▶ **PROMPT**: Among the records that follow, set down only the lines from the one containing "change (refresh_fold p" to the one containing "Lemma reserve_internal_reserved u", both included, exactly.

▶ **Collected data entries**:
(* ===== verification/TreeServiceStore.v ===== *)
(** * The tree service over the in-memory store

    [InMemoryTreeStore] of [spark/src/tree/store.rs] as an instance of the
    trait [TreeStore]: each method acquires its permit if it needs one, has the
    processor run its command, and returns the response. The laws the service's
    theorems rely on hold of it, for any clock and any supply of new UUIDs. *)

From S2P Require Import Prelude Bitcoin TreeModel ExitChain LeafSelect.
From S2P Require Import TreeStore TreeStoreInv TreeStoreSystem TreeService TreeServiceSpec.

Section in_memory.
Context `{Bitcoin} `{!HashIter string} {X : Type}.

(** What the store reads from outside: the clock, new UUIDs and the semaphore. *)
Context (store : InMemoryTreeStore) (now : X → SystemTime)
  (uuid : LeavesState → X → LeavesReservationId) (permit : X → Acquire).

(** A command that answers with a result and may change the state. *)
Definition run_command {A} (f : LeavesState → X → A * LeavesState) (w : LeavesState * X)
    : A * (LeavesState * X) :=
  let '(a, st) := f w.1 w.2 in (a, (st, w.2)).

#[export] Instance in_memory_store : TreeStoreApi (LeavesState * X) :=
  {| store_now := run_command (λ st x, (Ok (now x), st));
     store_add_leaves l := run_command (λ st x, process_add_leaves (now x) st l);
     store_store_ancestors p := run_command (λ st x, process_store_ancestors st p);
     store_leaves_missing_exit_chains :=
       run_command (λ st x, (Ok (process_leaves_missing_exit_chains st), st));
     store_get_exit_chains ids :=
       run_command (λ st x, (Ok (process_get_exit_chains st ids), st));
     store_get_leaves := run_command (λ st x, (Ok (process_get_leaves st), st));
     store_get_available_balance := run_command (λ st x, (Ok (TreeStore.get_available_balance st), st));
     store_get_verified_leaf_keys := run_command (λ st x, (Ok (get_verified_leaf_keys st), st));
     store_set_leaves l m t := run_command (λ st x, process_set_leaves (now x) st l m t);
     store_cancel_reservation i keep :=
       run_command (λ st x, process_cancel_reservation (now x) st i keep);
     store_finalize_reservation i new :=
       run_command (λ st x, process_finalize_reservation (now x) (now x) st i new);
     store_try_reserve_leaves ta exact_only p :=
       run_command (λ st x,
         match acquire store (permit x) with
         | Ok permit => process_try_reserve_leaves (uuid st x) st ta exact_only p permit
         | Err e => (Err e, st)
         end);
     store_try_reserve_leaves_by_ids ids p :=
       run_command (λ st x,
         match acquire store (permit x) with
         | Ok permit => process_reserve_leaves_by_ids (uuid st x) st ids p permit
         | Err e => (Err e, st)
         end);
     store_try_select_leaves ta := run_command (λ st x, (process_try_select_leaves st ta, st));
     store_update_reservation i reserved change :=
       run_command (λ st x, process_update_reservation (now x) st i reserved change) |}.

(** ** Which reservations each command leaves behind *)

Definition reserved (st : LeavesState) : gset LeavesReservationId := dom (leaves_reservations st).

Lemma add_leaf_reserved t st l : reserved (add_leaf t st l) = reserved st.
Proof.
  unfold add_leaf. destruct (find_map _ _) as [[rid e]|] eqn:E; [|done].
  apply find_map_Some in E as ([rid' e'] & Hin%elem_of_hm_iter & Hu). simpl in *.
  destruct (update_node l (entry_leaves e')); simplify_eq/=.
  unfold reserved. simpl. rewrite dom_insert_L. apply elem_of_dom_2 in Hin. set_solver.
Qed.

Lemma add_leaves_reserved t st l : reserved (process_add_leaves t st l).2 = reserved st.
Proof. apply (foldl_same _ reserved), add_leaf_reserved. Qed.

Lemma store_ancestors_reserved st p : reserved (process_store_ancestors st p).2 = reserved st.
Proof.
  apply (foldl_same _ reserved). intros st' ped. unfold upsert_ancestors. by repeat case_match.
Qed.

Lemma set_leaves_reserved t st l m r : reserved (process_set_leaves t st l m r).2 = reserved st.
Proof.
  unfold process_set_leaves. case_match; [done|].
  match goal with |- context [refresh_reservations ?p ?r] =>
    pose proof (refresh_fold_dom p r (hm_iter r)) as Hd;
    change (refresh_fold p r (hm_iter r)) with (refresh_reservations p r) in Hd;
    destruct (refresh_reservations p r) as [pool res] end.
  unfold reserved. simpl in *. rewrite Hd. apply leibniz_equiv, set_equiv. intros i.
  rewrite elem_of_union, elem_of_list_to_set, elem_of_dom, <- elem_of_hm_keys.
  unfold hm_keys. tauto.
Qed.

Lemma reserve_internal_reserved u st l p pm pending :
  match reserve_internal u st l p pm pending with
  | (Ok i, st') => i = u ∧ reserved st' = {[u]} ∪ reserved st
  | (Err _, st') => reserved st' = reserved st
  end.
Proof.
  destruct (reserve_internal _ _ _ _ _ _) as [[i|e] st'] eqn:E.
  - apply reserve_internal_Ok in E as (-> & _ & _ & ->). split; [done|].
    unfold reserved. simpl. by rewrite dom_insert_L.
  - by apply reserve_internal_Err in E as [-> _].
Qed.

Lemma try_reserve_reserved u st ta x p pm :
  match process_try_reserve_leaves u st ta x p pm with
  | (Ok (Success r), st') => reservation_id r = u ∧ reserved st' = {[u]} ∪ reserved st
  | (_, st') => reserved st' = reserved st
  end.
Proof.
  unfold process_try_reserve_leaves.
  pose proof (reserve_internal_reserved u st) as Hr.
  destruct (select_leaves_by_target_amounts _ _) as [tl|?].
  { specialize (Hr (amount_leaves tl ++ default [] (fee_leaves tl)) p pm 0).
    by destruct (reserve_internal _ _ _ _ _ _) as [[?|?] ?]. }
  destruct (negb x); [|by destruct (_ <=? _)].
  destruct (select_leaves_by_minimum_amount _ _) as [[sel|]|]; [|by destruct (_ <=? _)..].
  match goal with |- context [reserve_internal _ _ _ _ _ ?pc] => specialize (Hr sel p pm pc) end.
  by destruct (reserve_internal _ _ _ _ _ _) as [[?|?] ?].
Qed.

Lemma by_ids_reserved u st ids p pm :
  match process_reserve_leaves_by_ids u st ids p pm with
  | (Ok r, st') => reservation_id r = u ∧ reserved st' = {[u]} ∪ reserved st
  | (Err _, st') => reserved st' = reserved st
  end.
Proof.
  unfold process_reserve_leaves_by_ids. destruct (_ || _); [done|].
  destruct (mapR _ _) as [sel|]; [|done].
  pose proof (reserve_internal_reserved u st sel p pm 0) as Hr.
  by destruct (reserve_internal _ _ _ _ _ _) as [[?|?] ?].
Qed.

Lemma finalize_reserved t t' st i new :
  reserved (process_finalize_reservation t t' st i new).2 = reserved st ∖ {[i]} ∧
  is_Ok (process_finalize_reservation t t' st i new).1 = true.
Proof.
  unfold process_finalize_reservation, reserved. rewrite <- dom_delete_L.
  destruct (leaves_reservations st !! i) as [e|], new; simpl; repeat case_match; done.
Qed.

Lemma update_reserved t st i l c :
  match process_update_reservation t st i l c with
  | (Ok r, st') => reservation_id r = i ∧ reservation_leaves r = l ∧ reserved st' = reserved st
  | (Err _, st') => reserved st' = reserved st
  end.
Proof.
  unfold process_update_reservation. destruct (leaves_reservations st !! i) eqn:E; [|done].
  simpl. split_and!; [done| |].
  - rewrite <- list_fmap_compose. by apply list_fmap_id.
  - unfold reserved. simpl. rewrite insert_delete_eq, dom_insert_L.
    apply elem_of_dom_2 in E. set_solver.
Qed.

(** ** The laws *)

Context (uuid_new : ∀ st x, leaves_reservations st !! uuid st x = None).

#[export] Instance in_memory_laws : TreeStoreLaws (W := LeavesState * X).
Proof.
  refine {| held w := reserved w.1 |}; simpl; unfold run_command; intros; simpl; try done.
  - apply (add_leaves_reserved (now w.2) w.1 l).
  - apply (store_ancestors_reserved w.1 l).
  - pose proof (set_leaves_reserved (now w.2) w.1 l m t). by destruct (process_set_leaves _ _ _ _ _).
  - destruct (acquire _ _) as [pm|]; [|done].
    pose proof (try_reserve_reserved (uuid w.1 w.2) w.1 ta x p pm) as Hr.
    assert (uuid w.1 w.2 ∉ reserved w.1) by by apply not_elem_of_dom.
    destruct (process_try_reserve_leaves _ _ _ _ _ _) as [[[r| |]|] st']; simpl in *; try done.
    by destruct Hr as [-> ?].
  - destruct (acquire _ _) as [pm|]; [|done].
    pose proof (by_ids_reserved (uuid w.1 w.2) w.1 l p pm) as Hr.
    assert (uuid w.1 w.2 ∉ reserved w.1) by by apply not_elem_of_dom.
    destruct (process_reserve_leaves_by_ids _ _ _ _ _) as [[r|] st']; simpl in *; [|done].
    by destruct Hr as [-> ?].
  - unfold reserved. simpl. by rewrite dom_delete_L.
  - pose proof (finalize_reserved (now w.2) (now w.2) w.1 i l) as [Hf ?].
    by destruct (process_finalize_reservation _ _ _ _ _) as [[]].
  - pose proof (update_reserved (now w.2) w.1 i reserved0 change).
    by destruct (process_update_reservation _ _ _ _ _) as [[]].
Defined.

Lemma in_memory_dependable : Dependable (W := LeavesState * X).
Proof.
  split; intros; simpl; unfold run_command; simpl; try done.
  - pose proof (finalize_reserved (now w.2) (now w.2) w.1 i l) as [_ Hf].
    by destruct (process_finalize_reservation _ _ _ _ _).
Qed.
End in_memory.

(** ** A wallet with one leaf *)

#[local] Existing Instance bip68.
#[local] Instance string_order : HashIter string := canonical_iter string.

(** A supply of new ids: longer than every id in use. *)
Fixpoint long_id (n : nat) : string :=
  match n with O => "r" | S n => "r" +:+ long_id n end.

Definition new_id (st : LeavesState) (_ : nat) : string :=
  long_id (foldr max 0%nat ((λ kv, String.length kv.1) <$> map_to_list (leaves_reservations st))).

Lemma long_id_length n : String.length (long_id n) = S n.
Proof. induction n as [|n IH]; [done|]. exact (f_equal S IH). Qed.

Lemma max_in (l : list nat) n : n ∈ l → (n ≤ foldr max 0 l)%nat.
Proof. induction 1; simpl; lia. Qed.

Lemma new_id_new st x : leaves_reservations st !! new_id st x = None.
Proof.
  destruct (leaves_reservations st !! new_id st x) as [e|] eqn:E; [|done].
  apply elem_of_map_to_list in E.
  apply (list_elem_of_fmap_2 (λ kv, String.length kv.1)), max_in in E.
  unfold new_id in E at 1. simpl in E. rewrite long_id_length in E. lia.
Qed.

(** The world is the store and a clock that ticks. *)
Definition World : Type := LeavesState * nat.

#[local] Instance sample_tree_store : TreeStoreApi World :=
  in_memory_store new Z.of_nat new_id (λ _, Acquired).
#[local] Instance sample_store_laws : TreeStoreLaws :=
  in_memory_laws new Z.of_nat new_id (λ _, Acquired) new_id_new.

Definition tick (w : World) : World := (w.1, S w.2).

(** A swap service that pays out 3 and 2, and operators that renew nothing. *)
Definition swapped_leaves : list TreeNode := [bip68_node "s1" 3 None; bip68_node "s2" 2 None].

#[local] Instance sample_env : ServiceEnv World :=
  {| identity_pubkey := "key"%string : PublicKey; Client := unit; coordinator := ();
     non_coordinator_operators := [()];
     client_query_nodes _ _ w := (Ok (swapped_leaves, 0), w);
     timelock_manager_check_renew_nodes p w := (Ok p, w);
     swap_service_swap_leaves _ _ w := (Ok swapped_leaves, w);
     is_remote := false; get_public_key_for_leaf _ w := (Ok ("key"%string : PublicKey), w);
     combine a _ := Some a; wait_elapsed w := (Z.of_nat w.2, tick w);
     show_duration _ := "some time"; balance_changed w := (Changed, tick w);
     sleep_ms _ w := w; exit_state_changed := None; leaves_added w := w |}.

#[local] Instance sample_env_laws : ServiceLaws (W := World).
Proof.
  split; simpl; try done.
  - intros l a w new w' [= <- _]. split; [|repeat constructor; done].
    by apply (bool_decide_unpack _).
  - by intros p w p' w' [= <- _].
Defined.

(** One leaf worth 5; the caller wants 3. *)
Definition wallet : World := ((process_add_leaves 0 LeavesState_default [bip68_node "a" 5 None]).2, 0%nat).
Definition three : TargetAmounts := AmountAndFee 3 None.

Definition selected := select_leaves 1 (Some three) ReservationPurpose.Payment no_wait wallet.

(** What came back: the leaves' values, and the ids of the reservations held. *)
Definition summary : option (list Z * list string) :=
  match selected with
  | Some (Some (Ok r), w) => Some (value <$> reservation_leaves r, elements (held w))
  | _ => None
  end.

Lemma selected_summary : summary = Some ([3], [new_id wallet.1 0]).
Proof. vm_compute. reflexivity. Qed.

Example select_leaves_gives_back_witness :
  ∃ r w', selected = Some (Some (Ok r), w') ∧ held wallet = ∅ ∧
    held w' = {[reservation_id r]} ∪ held wallet.
Proof.
  pose proof selected_summary as Hs. unfold summary in Hs.
  destruct selected as [[[[r|e]|] w']|] eqn:E; try discriminate Hs. clear Hs.
  exists r, w'. split; [reflexivity|]. split; [reflexivity|].
  apply (select_leaves_gives_back 1 (Some three) ReservationPurpose.Payment no_wait wallet
    (Some (Ok r)) w' E).
Defined.

Example select_leaves_exact_witness :
  ∃ r w', selected = Some (Some (Ok r), w') ∧ pays_target three (reservation_leaves r).
Proof.
  pose proof selected_summary as Hs. unfold summary in Hs.
  destruct selected as [[[[r|e]|] w']|] eqn:E; try discriminate Hs.
  injection Hs as Hv _. exists r, w'. split; [reflexivity|].
  destruct (reservation_leaves r) as [|n [|]] eqn:Hr; try discriminate Hv. injection Hv as Hv.
  rewrite <- Hr.
  apply (select_leaves_exact 1 three ReservationPurpose.Payment no_wait wallet r w'); rewrite ?Hr.
  - repeat split; simpl; lia.
  - simpl. lia.
  - exact E.
  - apply NoDup_singleton.
  - constructor; [|constructor]. unfold node_wf. rewrite Hv. split; lia.
  - unfold valueZ. simpl. lia.
Defined.

(** A reader of the clock gives up waiting in the end. *)
Lemma clock_ticks : clock_runs (W := World) (λ w, Z.of_nat w.2).
Proof.
  split; simpl; [by intros w; split; [|lia]| |by intros w; lia].
  intros ta x p w. unfold run_command. by destruct (process_try_reserve_leaves _ _ _ _ _ _).
Qed.

Example select_leaves_ends_witness :
  select_leaves 12 (Some three) ReservationPurpose.Payment
    {| max_wait_for_pending := 10 |} wallet ≠ Some (None, wallet).
Proof.
  apply select_leaves_ends. right. exists (λ w : World, Z.of_nat w.2).
  split; [exact clock_ticks|]. simpl. lia.
Defined.

(** ** A refresh of two leaves, one of which an operator does not know *)

Definition n1 : @TreeNode bip68 := bip68_node "a" 5 None.
Definition n2 : @TreeNode bip68 := bip68_node "b" 2 None.

Definition two_operators : ServiceEnv World :=
  {| identity_pubkey := "key"%string : PublicKey; Client := bool; coordinator := true;
     non_coordinator_operators := [false];
     client_query_nodes c _ w := (Ok (if c : bool then [n1; n2] else [n1], 0), w);
     timelock_manager_check_renew_nodes p w := (Ok p, w);
     swap_service_swap_leaves l _ w := (Ok l, w);
     is_remote := false; get_public_key_for_leaf _ w := (Ok ("key"%string : PublicKey), w);
     combine a _ := Some a; wait_elapsed w := (0, w);
     show_duration _ := "some time"; balance_changed w := (Changed, w);
     sleep_ms _ w := w; exit_state_changed := None; leaves_added w := w |}.

Definition refreshed := refresh_leaves (ServiceEnv0 := two_operators) wallet.

Lemma refreshed_ok : match refreshed with Some (Ok (), _) => True | _ => False end.
Proof. vm_compute. exact I. Qed.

▶ **YOUR SOLUTION**:
    change (refresh_fold p r (hm_iter r)) with (refresh_reservations p r) in Hd;
    destruct (refresh_reservations p r) as [pool res] end.
  unfold reserved. simpl in *. rewrite Hd. apply leibniz_equiv, set_equiv. intros i.
  rewrite elem_of_union, elem_of_list_to_set, elem_of_dom, <- elem_of_hm_keys.
  unfold hm_keys. tauto.
Qed.

Lemma reserve_internal_reserved u st l p pm pending :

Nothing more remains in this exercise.